In Reply to: RE: there are two problems posted by neolith on November 13, 2017 at 19:51:07:
I confess I glossed over / missed the word 'multipath' in your post, too! ;~{ !A long time ago - on my path to senior NCO rank - I had to learn all the specialist duties and skills of infantry, including being an infantry signaller / radio man, and to a high standard.
I soon found that the best reception was rarely where the best cover from fire / sight was, and that antennas and 'where' really mattered.
When FM stereo began down here in the 1970s I wanted the best possible results, and knew that this meant a serious antenna for where we lived.
Back to your problem? At more than just a couple of miles (how many?) distance to the transmitter the signal strength (SS) inside your home - just MIGHT still - be high enough for a folded dipole.
It depends, on SS outside and the materials used in the building you live in.
How many is 'several' miles? The 'FM Fool' site for the USA should help you find where their transmitter site has moved to. You can then try to figure out the path from there to your home.
The basic indoor directional antenna is a folded dipole made from 300ohm TV ribbon wire in a T-shape. And you aim the top of the T at the strongest/cleanest signal. The plastic ribbon is ~ 1/4" wide, with wires inside it along both sides.
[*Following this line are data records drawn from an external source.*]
(* ===== verification/StreamSpec.v ===== *)
(** * Streams clean up behind themselves

    The handler of [StreamFetch] registers a consumer, fetches in a loop, and
    disconnects the consumer whatever ends the loop. *)

From S2P Require Import Prelude Errors Process Routing CoreQueue QueueSpec.
From S2P Require Import CoreExchange CoreSafety Scenario ExchangeSpec AppConfig Repository.
From S2P Require Import Service Transport Database Postgres ServiceSafety PostgresSpec.
From S2P Require Import Mirror MirrorCore MirrorHeap MirrorService Recovery History FetchSpec.

(** The queue [n] of [x], if there still is one, knows nothing of the consumer. *)
Definition gone (x n c : string) (s : Core) : Prop :=
  ∀ e ex r q, co_Exchanges s !! x = Some e → bound e n ex r q s →
    (c ∉ q_Consumers q) ∧ ∀ id d, q_InFlight q !! id = Some d → dl_ConsumerID d ≠ c.

Section stream.
Context `{E : GoEnv} `{!GoEnvOk E} `{P : PgEnv} (limits : LimitsConfig).
Context (x n c : string) (e : eref) (r : qref).

(** While the stream is on: its queue is there. *)
Definition streaming (w : World DB) : Prop :=
  core_wf (w_core w) ∧ co_Exchanges (w_core w) !! x = Some e ∧
  ∃ ex q, bound e n ex r q (w_core w).

Lemma streaming_attempt ex q s :
  core_wf s → bound e n ex r q s →
  core_wf (set_queue r (attempt (MaxInFlight limits) c q).2 (co_chans s) (tick s)).
Proof.
  intros Hs Hb. pose proof (run_attempt e n ex r q (MaxInFlight limits) c s Hb) as Hrun.
  destruct (attempt (MaxInFlight limits) c q) as [o q']. cbn [snd].
  assert (cspec (Exchange.FetchOrWait e n c (MaxInFlight limits)) s (λ _ _, True)) as Hspec
    by (apply cspec_FetchOrWait; exists ex; apply Hb).
  destruct (wpc_run core_wf core_le core_le _ _ s
    (straight_FetchOrWait e n c (MaxInFlight limits)) Hs Hspec) as (a & s' & Hrun' & Hs' & _).
  rewrite Hrun in Hrun'. by injection Hrun' as _ <-.
Qed.

(** One iteration of a fetch, whatever storage does. *)
Lemma streaming_iteration timeout w :
  streaming w →
  alone (BrokerService.fetch_iteration limits e r n c timeout) w (λ _ w', streaming w').
Proof.
  intros (Hwf & Hx & ex & q & Hb). pose proof (run_attempt e n ex r q (MaxInFlight limits) c _ Hb) as Hrun.
  pose proof (streaming_attempt ex q _ Hwf Hb) as Hwf'.
  destruct (attempt (MaxInFlight limits) c q) as [[[d ch] err] q'] eqn:Ha. cbn [snd] in Hwf'.
  set (s' := set_queue r q' _ _) in *.
  assert (∀ db, streaming (mkWorld s' db)) as Hs'.
  { intros db. split; [done|]. split; [done|]. exists ex, q'. destruct Hb as [Hex Hr _].
    split; [done|done|apply lookup_insert_eq]. }
  eapply alone_core; [exact Hrun|]. destruct err as [err|]; cbv beta iota.
  - destruct (negb (errors_Is err QueueEmpty)); [apply Hs'|].
    destruct (decide _); [apply Hs'|]. apply alone_select. intros [ce| |]; apply Hs'.
  - eapply (alone_read r q'); [apply lookup_insert_eq|].
    destruct (q_IsDurable q'); [|apply Hs'].
    destruct (run_MarkInFlight_total (dl_ID d) c (dl_Attempts d) (w_repo w))
      as (_ & m & db & Hmark).
    eapply (alone_bind _ _ _ (λ _ w', streaming w')).
    + eapply alone_run; [apply (run_repo _ (mkWorld s' (w_repo w)) m db Hmark)|apply Hs'].
    + intros [u|er] w' Hw'; exact Hw'.
Qed.

Lemma streaming_get {B} (k : eref → qref → prog (World DB) (result B)) w Q :
  streaming w → alone (k e r) w Q →
  alone (try (BrokerService.core (Broker.GetExchange x)) (λ e',
         try (BrokerService.core (Exchange.GetQueue e' n)) (k e'))) w Q.
Proof.
  intros (Hwf & Hx & ex & q & [Hex Hr Hq]) Hk. destruct w as [s db]. cbn [w_core] in *.
  eapply alone_try_core; [by apply run_GetExchange|]. cbn [w_core w_repo].
  eapply alone_try_core; [by apply (run_GetQueue e n ex)|]. by rewrite Hr.
Qed.

Lemma streaming_StreamFetch w :
  streaming w →
  alone (BrokerService.StreamFetch limits x n c) w (λ _ w', streaming w').
Proof.
  intros Hw. apply (alone_loop _ _ streaming); [done|]. intros w1 Hw1.
  eapply (alone_bind _ _ _ (λ _ w', streaming w')).
  - apply streaming_get; [done|]. apply (alone_loop _ _ streaming); [done|].
    intros w2 Hw2. eapply alone_mono; [by apply streaming_iteration|]. by intros [res|].
  - intros [d|err] w2 Hw2; [done|]. by destruct (negb (errors_Is err QueueEmpty)).
Qed.

(** The end of the stream. *)
Lemma kept_lookup m id d : kept_of c m !! id = Some d → dl_ConsumerID d ≠ c.
Proof. by intros [_ H]%map_lookup_filter_Some. Qed.

Lemma gone_disconnect w :
  streaming w →
  alone (BrokerService.DisconnectConsumer x n c) w (λ _ w', gone x n c (w_core w')).
Proof.
  intros Hw. pose proof Hw as (Hwf & Hx & ex & q & Hb).
  apply streaming_get; [done|].
  pose proof (run_DisconnectConsumer e n ex r q c _ Hwf Hb) as Hrun. cbv zeta in Hrun.
  set (returned := returned_of _ _ _) in Hrun.
  pose proof (after_disconnect_fields c returned q (co_chans (w_core w)))
    as (_ & Hcons & Hfl & _).
  destruct (after_disconnect _ _ _ _) as [q' cs']. cbn [fst] in Hcons, Hfl.
  set (s1 := if _ && _ then _ else _) in Hrun.
  assert (gone x n c s1 ∧ co_qheap s1 !! r = Some q') as [Hgone Hq'].
  { destruct Hb as [Hex Hr Hq]. unfold s1. split.
    - intros e' ex' r' q1 Hx' [Hex' Hr' Hq1].
      destruct (q_IsAutoDelete q && bool_decide _); simpl in *; simplify_eq.
      + rewrite lookup_insert_eq in Hex'. simplify_eq. simpl in Hr'.
        by rewrite lookup_delete_eq in Hr'.
      + rewrite lookup_insert_eq in Hq1. simplify_eq. rewrite Hcons, Hfl.
        split; [set_solver|]. intros id d. apply kept_lookup.
    - destruct (q_IsAutoDelete q && bool_decide _); apply lookup_insert_eq. }
  eapply alone_try_core; [exact Hrun|]. cbv beta iota.
  eapply (alone_read r q'); [exact Hq'|]. destruct (q_IsDurable q'); [|done].
  eapply (alone_try _ _ _ (λ _ w', w_core w' = s1)); [| |].
  2: { intros [] w' Hc. apply alone_ret. by rewrite Hc. }
  2: { intros err w' Hc. by rewrite Hc. }
  apply (alone_for_each (λ _ w', w_core w' = s1)); [done| |done].
  intros d l w' Hcore.
  destruct (run_Exec (update_ready (dl_ID d)) (w_repo w')) as (res & db & Hex' & _).
  assert (∃ m, run (MarkReady (dl_ID d)) (w_repo w') = Val (m, db)) as [m Hm].
  { change (MarkReady (dl_ID d)) with (pg_MarkReady (dl_ID d)). unfold pg_MarkReady.
    rewrite run_try, Hex'. destruct res; by eexists. }
  eapply alone_run; [apply (run_repo _ w' m db Hm)|]. by destruct m.
Qed.

(** What the handler's [send] may do: nothing to the broker. *)
Context (send : DeliveryMessage → prog (World DB) (option status)).
Context (Hsend : ∀ m w, alone (send m) w (λ _ w', w' = w)).

Lemma streaming_loop w :
  streaming w →
  alone (BrokerHandler.stream_loop limits send x n c) w (λ _ w', streaming w').
Proof using All.
  intros Hw. apply (alone_loop _ _ streaming); [done|]. intros w1 Hw1.
  eapply (alone_bind _ _ _ (λ _ w', streaming w')); [by apply streaming_StreamFetch|].
  intros [d|err] w2 Hw2; [|done].
  eapply alone_mono; [apply Hsend|]. by intros [st|] w3 ->.
Qed.
End stream.

Section handler.
Context `{E : GoEnv} `{!GoEnvOk E} `{P : PgEnv} (limits : LimitsConfig).
Context (send : DeliveryMessage → prog (World DB) (option status)).
Context (Hsend : ∀ m w, alone (send m) w (λ _ w', w' = w)).

(** Registering the consumer, or finding no queue of that name. *)
Lemma alone_register x n c w :
  core_wf (w_core w) →
  alone (BrokerService.AddConsumer x n c) w (λ res w',
    match res with
    | Ok _ => ∃ e r, streaming x n e r w'
    | Err err => gone x n c (w_core w') ∧ w' = w
    end).
Proof.
  intros Hwf. destruct w as [s db]. cbn [w_core] in Hwf. unfold BrokerService.AddConsumer.
  destruct (co_Exchanges s !! x) as [e|] eqn:Hx.
  2: { apply (alone_try_core _ _ _ (Err ExchangeNotFound) s).
       - unfold Broker.GetExchange. rewrite run_atomic. go_unfold. by rewrite Hx.
       - split; [|done]. intros e ex r q He. simpl in He. congruence. }
  destruct (wf_exchanges s Hwf _ _ Hx) as (ex & Hex & _).
  eapply alone_try_core; [by apply run_GetExchange|]. cbn [w_core w_repo].
  assert (cspec (Exchange.AddConsumer e n c) s (λ _ _, True)) as Hspec
    by (apply cspec_AddConsumer; by exists ex).
  destruct (wpc_run core_wf core_le core_le _ _ s (straight_AddConsumer e n c) Hwf Hspec)
    as (res & s' & Hrun & Hwf' & _).
  eapply alone_run; [apply run_core, Hrun|]. unfold Exchange.AddConsumer in Hrun.
  destruct (ex_Queues ex !! n) as [r|] eqn:Hr.
  - destruct (wf_queues s Hwf _ _ _ _ Hex Hr) as (q & Hq & _).
    rewrite (run_with_queue e n ex r q) in Hrun by done.
    rewrite run_bind, run_atomic,
      (run_on_queue r q _ _ _ _ _ Hq (AddConsumer_eq c q (co_chans s))) in Hrun.
    injection Hrun as <- <-. exists e, r. split; [done|]. split; [done|].
    exists ex, (set_Consumers ({[c]} ∪ q_Consumers q) q).
    split; [done|done|apply lookup_insert_eq].
  - rewrite (run_without_queue e n ex) in Hrun by done. injection Hrun as <- <-.
    split; [|done]. intros e' ex' r q Hx' [Hex' Hr' _]. simpl in *. by simplify_eq.
Qed.

Lemma alone_stream x n c w :
  core_wf (w_core w) →
  alone (BrokerHandler.StreamFetch limits send x n c) w
    (λ o w', is_Some o ∧ gone x n c (w_core w')).
Proof using All.
  intros Hwf. eapply alone_bind; [by apply alone_register|].
  intros [u|err] w1 H1; [|split; [by eexists|apply H1]].
  destruct H1 as (e & r & H1).
  eapply alone_bind; [by apply (streaming_loop limits x n c e r send)|].
  intros err w2 H2. eapply alone_bind; [by apply (gone_disconnect x n c e r)|].
  intros res w3 H3. apply alone_ret. split; [by eexists|done].
Qed.
End handler.

(** ** Properties *)

(** C15: a stream cleans up behind itself: run alone, whatever ends it - its context, an
    error of the broker or of storage, or a [Send] that fails -, the handler of
    [StreamFetch] never panics, and when it returns it reports what ended it, its
    consumer is not registered with the queue any more, and no delivery of the queue
    is in flight for it. *)
Theorem stream_releases (E : GoEnv) (P : PgEnv) limits send x n c w k ws :
  GoEnvOk E → core_wf (w_core w) → (∀ m v, alone (send m) v (λ _ v', v' = v)) →
  match exec k ws (BrokerHandler.StreamFetch limits send x n c) w with
  | Finished o w' _ => is_Some o ∧ gone x n c (w_core w')
  | Panicked => False
  | Waiting _ _ | OutOfFuel => True
  end.
Proof. intros HE Hwf Hsend. by apply alone_exec, alone_stream. Qed.

(** The consumer "c1" streams from "users": it gets the message that was ready, and
    the stream ends when its context is cancelled while it waits for the next one. *)
Definition demo_stream : prog (World DB) (option status) :=
  BrokerHandler.StreamFetch (E := demo_env) (Repo := postgres (P := demo_pg)) demo_limited
    (λ _, Ret None) "events" "users" "c1".

Lemma demo_stream_ends :
  ∃ w', exec 200 [CtxDone Canceled] demo_stream demo_lived
        = Finished (Some (mkStatus Internal "context canceled")) w' [].
Proof. eexists. vm_compute. reflexivity. Qed.

Lemma stream_releases_witness :
  ∃ w', exec 200 [CtxDone Canceled] demo_stream demo_lived
        = Finished (Some (mkStatus Internal "context canceled")) w' [] ∧
    gone "events" "users" "c1" (w_core w').
Proof.
  pose proof (stream_releases demo_env demo_pg demo_limited (λ _, Ret None) "events"
    "users" "c1" demo_lived 200 [CtxDone Canceled] demo_env_ok
    (cg_wf _ (ag_core _ demo_lived_agree)) (λ _ _, eq_refl)) as H.
  destruct demo_stream_ends as [w' Hw']. unfold demo_stream in Hw'. rewrite Hw' in H.
  exists w'. split; [exact Hw'|apply H].
Defined.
You can make one of these dipoles yourself from ribbon and there are designs on the net. Or you can buy one. Given that you listen to just ONE station I'd make one and cut it to 1/4 the wave-length of that station's centre frequency, divided by .95. The standard commercial item is a compromise set for ~ 98 MHZ.
IME a 'lazy susan' style base or just a round board, and a narrow but stiff panel vertical at right angles - to mount the | part of the T-shaped antenna |-, and you turn it and walk away and listen and so on, until you find a spot your seated listening body doesn't affect and which gives good quiet reception.
CCrane make a T dipole suing a round cable, and which has more quoted gain than a DIY T, and has not had any bad reports here.
Please do NOT buy an active - powered - indoor antenna. Most will add noise.
Given that your wife is 'perfect'* you may not be able to sell her the idea of a minimal rhombic on the ceiling of the listening room?
But you might be able to put it under a large rug that fits over where it works best.
The article about Rhombics - taken from the old mag 'Audio' - can be found here at AA's FAQ.
* I call mine 'The Minister for War and Finance' TMFW&F. I am lucky she loves music as much as I do. Plus BALLET!!!!! and Opera, and musicals.
Our two - new - FM only and DTV VHF antennas are outside at the back of our house, on a big tall DIY, very strong -sleeved tubing - mast. Up unto which I am not allowed to climb any more by TM...!
As you can see, the mast is quite thick, three long pieces of scrounged galvanised steel pipe, sleeved and bolted together.
The bloke who replaced the old 3 antenna array joked that given enough antennas and enough wind - the house might turnover!
The long one is the FM antenna and claims more than 10db of gain. It drives my valve-front end FM 'tuna' real hard.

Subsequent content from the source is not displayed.